The Irish Times view on the Beacon hospital vaccine debacle: questions go unanswered

A partly-published report is silent on key aspects of the controversy

In breaking with HSE protocols and giving 20 doses of Covid-19 vaccines to a private school in Co Wicklow in March, the Beacon Hospital dealt a serious blow to public faith in the equity of the programme. Photograph: Brenda Fitzsimons

In breaking with HSE protocols and giving 20 doses of Covid-19 vaccines to a private school in Co Wicklow in March, the Beacon Hospital dealt a serious blow to public faith in the equity of the programme. Photograph: Brenda Fitzsimons

 

In breaking with HSE protocols and giving 20 doses of Covid-19 vaccines to a private school in Co Wicklow in March, the Beacon Hospital dealt a serious blow to public faith in the equity of the programme. The damage was contained thanks to the efficiency and sound management of the vaccination campaign in general by the Health Service Executive (HSE), but the stakes involved mean that understanding the blunder – and holding people to account for it – is essential.

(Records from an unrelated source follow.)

(** With one or two bytes left over, the loop reads past the end. *)
Lemma RGBtoRGBA_loop_partial (n : nat) :
  forall (pre suf dst : list ascii) (fuel : nat) (extra : nat),
    List.length suf = 3 * n + extra -> 1 <= extra <= 2 -> n < fuel ->
    RGBtoRGBA_loop fuel (pre ++ suf) (List.length pre) dst = None.
Proof.
  induction n as [|n IH]; intros pre suf dst fuel extra Hlen Hextra Hfuel.
  - destruct fuel as [|fuel]; [lia|].
    simpl RGBtoRGBA_loop.
    replace (List.length pre <? List.length (pre ++ suf)) with true
      by (symmetry; apply Nat.ltb_lt; rewrite length_app; lia).
    rewrite !nth_error_app_at.
    destruct suf as [|r [|g [|b rest]]]; simpl in *; try lia; reflexivity.
  - destruct suf as [|r [|g [|b rest]]]; simpl in Hlen; try lia.
    destruct fuel as [|fuel]; [lia|].
    simpl RGBtoRGBA_loop.
    replace (List.length pre <? List.length (pre ++ r :: g :: b :: rest)) with true
      by (symmetry; apply Nat.ltb_lt; rewrite length_app; simpl; lia).
    rewrite !nth_error_app_at. simpl nth_error.
    replace (pre ++ r :: g :: b :: rest) with ((pre ++ [r; g; b]) ++ rest)
      by (rewrite <- app_assoc; reflexivity).
    replace (List.length pre + 3) with (List.length (pre ++ [r; g; b]))
      by (rewrite length_app; reflexivity).
    apply (IH _ _ _ _ extra); lia.
Qed.

(** [RGBtoRGBA] is defined exactly on the buffers of whole pixels. *)
Lemma RGBtoRGBA_undefined (input : Image) :
  List.length (pixel input) mod 3 <> 0 -> RGBtoRGBA input = None.
Proof.
  intros H. unfold RGBtoRGBA.
  pose proof (Nat.div_mod_eq (List.length (pixel input)) 3) as Hdiv.
  pose proof (Nat.mod_upper_bound (List.length (pixel input)) 3 ltac:(lia)) as Hlt.
  set (n := List.length (pixel input) / 3) in *.
  set (extra := List.length (pixel input) mod 3) in *.
  assert (E : RGBtoRGBA_loop (List.length (pixel input)) ([] ++ pixel input)
                (List.length (@nil ascii)) [] = None)
    by (apply (RGBtoRGBA_loop_partial n _ _ _ _ extra); lia).
  simpl in E. rewrite E. reflexivity.
Qed.

Lemma multiple_of_3 (l : list ascii) :
  List.length l mod 3 = 0 -> exists n, List.length l = 3 * n /\ n <= List.length l.
Proof.
  intros H. exists (List.length l / 3). split.
  - pose proof (Nat.div_mod_eq (List.length l) 3). lia.
  - apply Nat.Div0.div_le_upper_bound. lia.
Qed.

Lemma RGBtoRGBA_pixels (input : Image) :
  List.length (pixel input) mod 3 = 0 ->
  RGBtoRGBA input
  = Some (mkImage (pad_alpha (pixel input)) (width input) (height input)).
Proof.
  intros H. destruct (multiple_of_3 _ H) as (n & Hn & Hle).
  unfold RGBtoRGBA.
  pose proof (RGBtoRGBA_loop_spec n [] (pixel input) [] _ Hn Hle) as E.
  simpl in E. rewrite E. reflexivity.
Qed.

Lemma pad_alpha_length (n : nat) :
  forall l, List.length l = 3 * n -> List.length (pad_alpha l) = 4 * n.
Proof.
  induction n as [|n IH]; intros l Hl.
  - destruct l; [reflexivity | discriminate].
  - destruct (length3_inv _ _ _ Hl) as (r & g & b & rest & -> & Hrest).
    simpl. rewrite (IH rest Hrest). lia.
Qed.

Lemma RGBAtoRGB_pixels (input : Image) (n : nat) :
  List.length (pixel input) = 4 * n ->
  RGBAtoRGB input
  = Some (mkImage (drop_alpha (pixel input)) (width input) (height input)).
Proof.
  intros Hn. unfold RGBAtoRGB.
  assert (Hle : n <= List.length (pixel input)) by lia.
  pose proof (RGBAtoRGB_loop_spec n [] (pixel input) [] _ Hn Hle) as E.
  simpl in E. rewrite E. reflexivity.
Qed.

(** Whatever stands in the fourth byte of each pixel, the colour bytes come
    back: [q] agrees with the padded list outside the alpha positions. *)
Lemma drop_alpha_ignores_alpha (n : nat) :
  forall l q,
    List.length l = 3 * n -> List.length q = 4 * n ->
    (forall k, k mod 4 <> 3 -> nth_error q k = nth_error (pad_alpha l) k) ->
    drop_alpha q = l.
Proof.
  induction n as [|n IH]; intros l q Hl Hq Hagree.
  - destruct l; [|discriminate]. destruct q; [reflexivity | discriminate].
  - destruct (length3_inv _ _ _ Hl) as (r & g & b & rest & -> & Hrest).
    destruct (length4_inv _ _ _ Hq) as (r' & g' & b' & a' & rest' & -> & Hrest').
    pose proof (Hagree 0 ltac:(simpl; lia)) as H0.
    pose proof (Hagree 1 ltac:(simpl; lia)) as H1.
    pose proof (Hagree 2 ltac:(simpl; lia)) as H2.
    simpl in H0, H1, H2. injection H0 as ->. injection H1 as ->. injection H2 as ->.
    simpl. f_equal. f_equal. f_equal.
    apply IH; auto.
    intros k Hk.
    assert (Hk4 : (4 + k) mod 4 <> 3).
    { replace (4 + k) with (k + 1 * 4) by lia.
      rewrite Nat.Div0.mod_add. exact Hk. }
    exact (Hagree (4 + k) Hk4).
Qed.

Lemma drop_pad_alpha (n : nat) :
  forall l, List.length l = 3 * n -> drop_alpha (pad_alpha l) = l.
Proof.
  intros l Hl. apply (drop_alpha_ignores_alpha n); auto.
  apply pad_alpha_length; assumption.
Qed.

Lemma pad_alpha_nth (n : nat) :
  forall l k, List.length l = 3 * n -> 3 * k < List.length l ->
    nth_error (pad_alpha l) (4 * k) = nth_error l (3 * k) /\
    nth_error (pad_alpha l) (4 * k + 1) = nth_error l (3 * k + 1) /\
    nth_error (pad_alpha l) (4 * k + 2) = nth_error l (3 * k + 2) /\
    nth_error (pad_alpha l) (4 * k + 3) = Some NUL.
Proof.
  induction n as [|n IH]; intros l k Hl Hk.
  - lia.
  - destruct (length3_inv _ _ _ Hl) as (r & g & b & rest & -> & Hrest).
    destruct k as [|k].
    + simpl. auto.
    + replace (4 * S k) with (4 + 4 * k) by lia.
      replace (3 * S k) with (3 + 3 * k) by lia.
      simpl in Hk.
      specialize (IH rest k Hrest ltac:(lia)).
      exact IH.
Qed.

End ChannelAdapter.

(** C7.  For every 3-channel pixel buffer (byte count a multiple of 3),
    [RGBtoRGBA] succeeds and [RGBAtoRGB] applied to its result gives back the
    original image: same width, same height, same bytes.  The alpha bytes
    have no effect on the colour bytes: any 4-channel image that agrees with
    the padded one everywhere except at the alpha positions (indices
    congruent to 3 modulo 4) is converted back to the same original. *)
Theorem RGBAtoRGB_RGBtoRGBA_roundtrip (img : Image) :
  (List.length (pixel img) mod 3 = 0)%nat ->
  exists rgba,
    RGBtoRGBA img = Some rgba /\
    RGBAtoRGB rgba = Some img /\
    forall other : Image,
      width other = width rgba ->
      height other = height rgba ->
      List.length (pixel other) = List.length (pixel rgba) ->
      (forall k, (k mod 4 <> 3)%nat ->
                 nth_error (pixel other) k = nth_error (pixel rgba) k) ->
      RGBAtoRGB other = Some img.
Proof.
  intros H.
  destruct (multiple_of_3 _ H) as (n & Hn & _).
  exists (mkImage (pad_alpha (pixel img)) (width img) (height img)).
  split; [apply RGBtoRGBA_pixels; assumption|].
  pose proof (pad_alpha_length n _ Hn) as Hpad.
  split.
  - rewrite (RGBAtoRGB_pixels _ n) by exact Hpad.
    simpl. rewrite (drop_pad_alpha n _ Hn). destruct img; reflexivity.
  - intros other Hw Hh Hlen Hagree. simpl in *.
    rewrite Hpad in Hlen.
    rewrite (RGBAtoRGB_pixels _ n) by exact Hlen.
    rewrite (drop_alpha_ignores_alpha n (pixel img) (pixel other) Hn Hlen Hagree).
    rewrite Hw, Hh. destruct img; reflexivity.
Qed.

Lemma RGBAtoRGB_RGBtoRGBA_roundtrip_witness :
  (List.length (pixel two_pixels) mod 3 = 0)%nat /\
  exists rgba,
    RGBtoRGBA two_pixels = Some rgba /\
    RGBAtoRGB rgba = Some two_pixels /\
    forall other : Image,
      width other = width rgba ->
      height other = height rgba ->
      List.length (pixel other) = List.length (pixel rgba) ->
      (forall k, (k mod 4 <> 3)%nat ->
                 nth_error (pixel other) k = nth_error (pixel rgba) k) ->
      RGBAtoRGB other = Some two_pixels.
Proof.
  split; [reflexivity | apply (RGBAtoRGB_RGBtoRGBA_roundtrip two_pixels); reflexivity].
Defined.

Some light is shed on the circumstances of the Beacon’s decision in the findings of a review commissioned by the hospital’s non-executive directors. But real questions remain unexplored. The hospital has decided that the report, written by Eugene McCague, a solicitor, should remain a secret and has instead published a heavily abridged version. It has also withheld the terms of reference, so the public cannot know what questions the board asked McCague to answer.

The review found that the decision to give spare doses to St Gerard’s was incorrect, was not permitted by the HSE and that the hospital should have first contacted the local HSE community area, for which it was running the clinic that day. The HSE community area said it had a reserve list and could have provided sufficient healthcare staff to use the surplus doses available. The decision was taken alone by the hospital’s chief executive, Michael Cullen, but McCague largely exonerates him by remarking that he was acting “in good faith”. It appears that a sequence of events, including double-bookings and the opening of numerous vials in preparation for the clinic, left the hospital in a difficult position on the day in question.

Without the terms of reference, however, it’s not clear why sincerity of intentions was identified as a relevant test. Nor is it explained why an administrator was in sole charge of deciding on the allocation of this scarce medical resource, least of all one who did not know what discretion his hospital had in making that decision (McCague rather generously refers to “an incorrect interpretation” in this regard). Remarkably, the published findings do not explore why or how St Gerard’s was chosen, giving the impression that the only options the hospital had were letting the doses go to waste or giving them to one particular school on the other side of the county line.

In other words, the findings ignore the reason the debacle ignited such public anger: because a private hospital enabled a private school to skip the vaccination queue, feeding the widespread public impression that those who can afford it can play by different rules from everyone else. The hospital board has expressed confidence in its chief executive, commending his “vision and leadership”. It would not have taken much vision to see that this was a terrible error of judgment. And true leadership would involve admitting as much.